Keep plugging away STP :D
 

Andy

MVP
When am I going to be better at dealing with my illness in my mind. I mean I think I am good. Maybe things wouldn't be so bad if I didn't have to deal with side effects because that is what usually messes with me. :rant::sorry:
 

NicNak

Resident Canuck
Administrator
Going off my medications was a choice my doctor and i made together, and so far it has been good. You don't know until you try, you are right there, and I accept that I may have to return to them someday. But I also believe i have gotten better at dealing with my illness in my own mind. It doesn't seem as severe any more.

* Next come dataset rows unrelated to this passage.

End sample_limiter.

(** ** The command-line todo list: [todo-cli/src/models/task.py],
    [todo-cli/src/storage/json_store.py] and
    [Phase-1/todo-cli/src/services/task_service.py] *)

Module cli.

(** A call returns, or raises [ValueError] or [KeyError]. *)
Inductive raised (A : Type) :=
| Return (a : A)
| ValueError (message : string)
| MissingKey (key : string).
Arguments Return {A} a.
Arguments ValueError {A} message.
Arguments MissingKey {A} key.

Module Task.

Record t := mk {
  id : Z;
  title : string;
  description : option string;
  status : string
}.

(** A dictionary with the members that [to_dict] writes, each present
    or not. *)
Record dict := mkdict {
  d_id : option Z;
  d_title : option string;
  d_description : option (option string);
  d_status : option string
}.

Definition validate (self : t) : raised unit :=
  if bool_decide (title self = "") || bool_decide (strip (title self) = "")
  then ValueError "Title must not be empty or contain only whitespace"
  else if bool_decide (status self ∉ ["pending"; "completed"])
  then ValueError "Status must be either 'pending' or 'completed'"
  else Return tt.

(** [Task(id, title, description, status)] *)
Definition __init__ (id : Z) (title : string) (description : option string)
    (status : string) : raised t :=
  let self := mk id title description status in
  match validate self with
  | Return _ => Return self
  | ValueError message => ValueError message
  | MissingKey key => MissingKey key
  end.

Definition to_dict (self : t) : dict :=
  mkdict (Some (id self)) (Some (title self)) (Some (description self))
    (Some (status self)).

Definition from_dict (data : dict) : raised t :=
  match d_id data, d_title data with
  | None, _ => MissingKey "id"
  | Some _, None => MissingKey "title"
  | Some id, Some title =>
      __init__ id title (default (Some "") (d_description data))
        (default "pending" (d_status data))
  end.

End Task.

Module JSONStore.

(** The file at [file_path]: absent, not JSON, or an object of the
    shape that [_save_to_file] writes (tasks keyed by integers, each
    with the members of [to_dict] present or not, and an integer
    [next_id], present or not). JSON of another shape, which the program
    never writes, is not represented. *)
Inductive File :=
| NoFile
| Undecodable
| Json (tasks : gmap Z Task.dict) (next_id : option Z).

(** The store and the file it persists to; [writable] tells whether
    opening the file for writing succeeds. *)
Record t := mk {
  _tasks : gmap Z Task.t;
  _next_id : Z;
  file : File;
  writable : bool
}.

Definition loaded (r : raised Task.t) : option Task.t :=
  match r with Return task => Some task | _ => None end.

(** [_load_from_file]: the tasks and the next id. A task that
    [from_dict] rejects makes the whole load start fresh. *)
Definition _load_from_file (f : File) : gmap Z Task.t * Z :=
  match f with
  | NoFile | Undecodable => (∅, 1)
  | Json tasks next_id =>
      if bool_decide
           (map_Forall (λ _ data, is_Some (loaded (Task.from_dict data)))
              tasks)
      then (omap (λ data, loaded (Task.from_dict data)) tasks,
            default 1 next_id)
      else (∅, 1)
  end.

(** [JSONStore(file_path)] *)
Definition __init__ (f : File) (writable : bool) : t :=
  let '(tasks, next_id) := _load_from_file f in
  mk tasks next_id f writable.

Definition _save_to_file (self : t) : t :=
  if writable self
  then mk (_tasks self) (_next_id self)
         (Json (Task.to_dict <$> _tasks self) (Some (_next_id self)))
         (writable self)
  else self.

(** [task_data] carries no id; the id is taken, and the counter
    advanced, before the task is built. *)
Definition create_task (task_data : Task.dict) (self : t) : raised Z * t :=
  let task_id := _next_id self in
  let self := mk (_tasks self) (_next_id self + 1) (file self)
                (writable self) in
  match Task.d_title task_data with
  | None => (MissingKey "title", self)
  | Some title =>
      match Task.__init__ task_id title
              (default (Some "") (Task.d_description task_data))
              (default "pending" (Task.d_status task_data)) with
      | Return task =>
          (Return task_id,
           _save_to_file
             (mk (<[task_id := task]> (_tasks self)) (_next_id self)
                (file self) (writable self)))
      | ValueError message => (ValueError message, self)
      | MissingKey key => (MissingKey key, self)
      end
  end.

Definition get_task (task_id : Z) (self : t) : option Task.t :=
  _tasks self !! task_id.

Definition update_task (task_id : Z) (task_data : Task.dict) (self : t)
  : bool * t :=
  match _tasks self !! task_id with
  | None => (false, self)
  | Some task =>
      let task :=
        Task.mk (Task.id task)
          (default (Task.title task) (Task.d_title task_data))
          (default (Task.description task) (Task.d_description task_data))
          (default (Task.status task) (Task.d_status task_data)) in
      (true,
       _save_to_file
         (mk (<[task_id := task]> (_tasks self)) (_next_id self)
            (file self) (writable self)))
  end.

Definition delete_task (task_id : Z) (self : t) : bool * t :=
  match _tasks self !! task_id with
  | None => (false, self)
  | Some _ =>
      (true,
       _save_to_file
         (mk (delete task_id (_tasks self)) (_next_id self) (file self)
            (writable self)))
  end.

End JSONStore.

Module TaskService.

Definition add_task (title : string) (description : string)
    (store : JSONStore.t) : raised Z * JSONStore.t :=
  if bool_decide (title = "") || bool_decide (strip title = "")
  then (ValueError "Title must not be empty or contain only whitespace",
        store)
  else
    JSONStore.create_task
      (Task.mkdict None (Some title) (Some (Some description))
         (Some "pending"))
      store.

Definition update_task (task_id : Z) (title description : option string)
    (store : JSONStore.t) : bool * JSONStore.t :=
  match JSONStore.get_task task_id store with
  | None => (false, store)
  | Some _ =>
      JSONStore.update_task task_id
        (Task.mkdict None title (Some <$> description) None) store
  end.

Definition delete_task (task_id : Z) (store : JSONStore.t)
  : bool * JSONStore.t :=
  JSONStore.delete_task task_id store.

Definition toggle_task_status (task_id : Z) (store : JSONStore.t)
  : bool * JSONStore.t :=
  match JSONStore.get_task task_id store with
  | None => (false, store)
  | Some current_task =>
      let new_status :=
        if bool_decide (Task.status current_task = "pending")
        then "completed" else "pending" in
      JSONStore.update_task task_id
        (Task.mkdict None None None (Some new_status)) store
  end.

End TaskService.

(** One call on the service, and the store after a sequence of calls. *)
Inductive Command :=
| Add (title description : string)
| Update (task_id : Z) (title description : option string)
| Delete (task_id : Z)
| Toggle (task_id : Z).

Definition exec (c : Command) (store : JSONStore.t) : JSONStore.t :=
  match c with
  | Add title description => snd (TaskService.add_task title description store)
  | Update task_id title description =>
      snd (TaskService.update_task task_id title description store)
  | Delete task_id => snd (TaskService.delete_task task_id store)
  | Toggle task_id => snd (TaskService.toggle_task_status task_id store)
  end.

Definition exec_all (cs : list Command) (store : JSONStore.t) : JSONStore.t :=
  foldl (λ store c, exec c store) store cs.

(** Every stored id is below the counter. *)
Definition ids_below (store : JSONStore.t) : Prop :=
  ∀ k, is_Some (JSONStore._tasks store !! k) → k < JSONStore._next_id store.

Doesn't control me, i control it.

It may have been OK for you in this situation while consulting with your doctor, but cannot be considered as advice for everyone, as everyone's medical history, needs and motivations are different.
 

Daniel E.

daniel@psychlinks.ca
Administrator
Well I'm real late in replying to this thread but for what its worth:

Manic: I feel stronger, I can lift more weight and stuff. My stomach can handle eating more of a variety of foods than normal and they don't bother me. Very high pain/cold/heat tolerance. The biggest change physically would be my sex drive I have to say.